◆ Your assignment
Produce as output only the lines below starting at the line with "intros H. pose" and continuing through the line with "rewrite H; simpl.", each one exactly as written.

◆ Provided data
......
(** *** The class attributes of a text

    What [re.findall] is to return for the pattern of line 165, said
    without a matcher.  A class attribute occurs at the head of [s] when
    [s] is an opening angle bracket, a [body] of one character or more
    other than the closing angle bracket, the text class= and a double
    quote, a value [g] of one character or more other than the double
    quote, a double quote, and some [rest]. *)
Definition occurrence_at (s body g rest : string) : Prop :=
  s = String "<" (body ++ Regex.class_attr ++ g ++ String Text.dquote rest)
  /\ body <> ""
  /\ Text.all_chars (fun c => negb (Ascii.eqb c ">")) body = true
  /\ g <> ""
  /\ Text.all_chars (fun c => negb (Ascii.eqb c Text.dquote)) g = true.

(** The same from inside the tag: the attribute with its value at the
    head of [s], and the attribute after the rest of a body. *)
Definition attribute_at (s g rest : string) : Prop :=
  s = Regex.class_attr ++ g ++ String Text.dquote rest
  /\ g <> ""
  /\ Text.all_chars (fun c => negb (Ascii.eqb c Text.dquote)) g = true.

Definition tail_at (s body g rest : string) : Prop :=
  s = body ++ Regex.class_attr ++ g ++ String Text.dquote rest
  /\ Text.all_chars (fun c => negb (Ascii.eqb c ">")) body = true
  /\ g <> ""
  /\ Text.all_chars (fun c => negb (Ascii.eqb c Text.dquote)) g = true.

(** The search goes through the text from left to right.  Where no class
    attribute occurs it moves on by one character; where one occurs it
    takes the occurrence with the longest [body], keeps the value, and
    goes on behind the closing quote.  [occurrences s gs]: the values kept
    in [s] are [gs], in this order. *)
Inductive occurrences : string -> list string -> Prop :=
| occurrences_end : occurrences "" []
| occurrences_skip c s gs :
    (forall body g rest, ~ occurrence_at (String c s) body g rest) ->
    occurrences s gs ->
    occurrences (String c s) gs
| occurrences_take s body g rest gs :
    occurrence_at s body g rest ->
    (forall body' g' rest',
        occurrence_at s body' g' rest' ->
        (String.length body' <= String.length body)%nat) ->
    occurrences rest gs ->
    occurrences s (g :: gs).

Module Scenes.

(** A page without panels and without a control. *)
Definition empty_page : World := Fixtures.page [] [] [] [].



(** The listing behind an overlay that shares its class with an element
    that is already hidden. *)
Definition twin_hidden : Overlay :=
  {| ov_class := "modal"; ov_detail := driver_detail "Buttons__Button-sc-19xdot-1" "div" "modal";
     ov_displayed := false |}.

Definition twin_shown : Overlay :=
  {| ov_class := "modal"; ov_detail := driver_detail "Buttons__Button-sc-19xdot-1" "div" "modal";
     ov_displayed := true |}.

Definition listing_twins : World :=
  Fixtures.page [(1%nat, Fixtures.smith)] [[(4%nat, Fixtures.lee)]]
    [twin_hidden; twin_shown] [].

(** The listing behind an overlay that carries two classes; the driver
    reports the class attribute as it stands. *)
Definition two_classes : Overlay :=
  {| ov_class := "modal fade";
     ov_detail :=
       driver_detail "Buttons__Button-sc-19xdot-1" "div" "modal fade";
     ov_displayed := true |}.

Definition listing_two_classes : World :=
  Fixtures.page [(1%nat, Fixtures.smith)] [[(4%nat, Fixtures.lee)]]
    [two_classes] [].

(** Five batches of one panel behind the control. *)
Definition listing_long : World :=
  Fixtures.page [(1%nat, Fixtures.smith)]
    [[(2%nat, Fixtures.jones)]; [(3%nat, Fixtures.okafor)];
     [(4%nat, Fixtures.lee)]; [(5%nat, Fixtures.eager)];
     [(6%nat, Fixtures.smith)]] [] [].

(** A panel without a second feedback element. *)
Definition short_feedback : Card :=
  {| name_els := ["S. Short"]; rating_els := ["3.3"];
     department_els := ["Art"]; feedback_els := ["80%"] |}.

(** One browser per school: the listing for every school but one, whose
    listing has the unreadable rating. *)
Definition browsers_one_garbled (school : string) : World :=
  if String.eqb school "Memorial University of Newfoundland"
  then Fixtures.listing_garbled else Fixtures.listing.

Definition gecko_ready : Gecko := {| isfile := true; access_x_ok := true |}.

End Scenes.

Example findall_gecko :
  Regex.findall
    ("Message: Element <button class=" ++ String Text.dquote "Buttons__Button-sc-19xdot-1 glImpo"
     ++ String Text.dquote " type=" ++ String Text.dquote "button" ++ String Text.dquote
     "> is not clickable at point (640,587) because another element <iframe id="
     ++ String Text.dquote "ad_frame" ++ String Text.dquote " class=" ++ String Text.dquote "bx-gbi-frame"
     ++ String Text.dquote "> obscures it")
  = ["Buttons__Button-sc-19xdot-1 glImpo"; "bx-gbi-frame"].
Proof. vm_compute. reflexivity. Qed.

Example int_examples :
  PyInt.int "37" = Some 37%Z /\ PyInt.int " -5 " = Some (-5)%Z /\
  PyInt.int "1_000" = Some 1000%Z /\ PyInt.int "1__0" = None /\
  PyInt.int "" = None /\ PyInt.int "+" = None /\ PyInt.int "- 5" = None /\
  PyInt.int "007" = Some 7%Z /\ PyInt.int "3 7" = None /\ PyInt.int "12_" = None.
Proof. vm_compute. repeat split; reflexivity. Qed.

Example class_name_examples :
  Css.class_tokens "modal fade" = ["modal"; "fade"]
  /\ Css.class_tokens "  bx-gbi-frame " = ["bx-gbi-frame"]
  /\ Css.class_tokens "" = []
  /\ Css.is_identifier "bx-gbi-frame" = true
  /\ Css.is_identifier "--wide" = true
  /\ Css.is_identifier "modal fade" = false
  /\ Css.is_identifier "2col" = false
  /\ Css.is_identifier "-" = false
  /\ Css.is_identifier_list "modal fade" = true
  /\ Css.is_identifier_list " modal" = false
  /\ has_class "modal" Scenes.two_classes = true
  /\ has_class "fade" Scenes.two_classes = true
  /\ has_class "modal fade" Scenes.two_classes = false.
Proof. vm_compute. repeat split; reflexivity. Qed.

(* ------------------------------------------------------------------ *)
(** ** Panels and batches *)

Lemma lookup_attached h w c : lookup h (document w) = Some c -> attached h w = true.
Proof.
  unfold attached. induction (document w) as [|[k c'] doc IH]; simpl; [discriminate|].
  destruct (Nat.eqb k h); simpl; auto.
Qed.

Lemma lookup_not_attached h w : lookup h (document w) = None -> attached h w = false.
Proof.
  unfold attached. induction (document w) as [|[k c'] doc IH]; simpl; [reflexivity|].
  destruct (Nat.eqb k h); simpl; [discriminate|auto].
Qed.

Section Extraction.
Variable Float : Type.
Variable py_float : string -> option Float.

Lemma extract_attached card w c :
  lookup card (document w) = Some c ->
  extract_prof_data py_float card w = (card_outcome py_float c, detach card w).
Proof.
  intros H. pose proof (lookup_attached _ _ _ H) as Ha.
  unfold card_outcome, extract_prof_data, try_finally, free_card_memory,
    script_remove_child, find_element_text, find_elements, float,
    take_again_pct_of, subscript, bind, ret, raise.
  destruct c as [ns rs ds fs]; simpl in *.
  rewrite H; simpl.
  destruct ns as [|n ns]; simpl; rewrite ?H, ?Ha; simpl; [reflexivity|].
  destruct rs as [|r rs]; simpl; rewrite ?H, ?Ha; simpl; [reflexivity|].
  destruct (py_float r); simpl; rewrite ?H, ?Ha; simpl; [|reflexivity].
  destruct ds as [|d ds]; simpl; rewrite ?H, ?Ha; simpl; [reflexivity|].
  destruct fs as [|f0 [|f1 fs]]; simpl; rewrite ?H, ?Ha; simpl;
    try reflexivity.
  destruct (py_float f1); simpl; rewrite ?H, ?Ha; simpl; [|reflexivity].
  destruct (String.eqb f0 "N/A"); simpl; rewrite ?H, ?Ha; simpl;
    [reflexivity|].
  destruct (PyInt.int (Text.drop_last f0)); simpl; rewrite ?H, ?Ha;
    reflexivity.
Qed.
......
◆ Task response
  intros H. pose proof (lookup_attached _ _ _ H) as Ha.
  unfold card_outcome, extract_prof_data, try_finally, free_card_memory,
    script_remove_child, find_element_text, find_elements, float,
    take_again_pct_of, subscript, bind, ret, raise.
  destruct c as [ns rs ds fs]; simpl in *.
  rewrite H; simpl.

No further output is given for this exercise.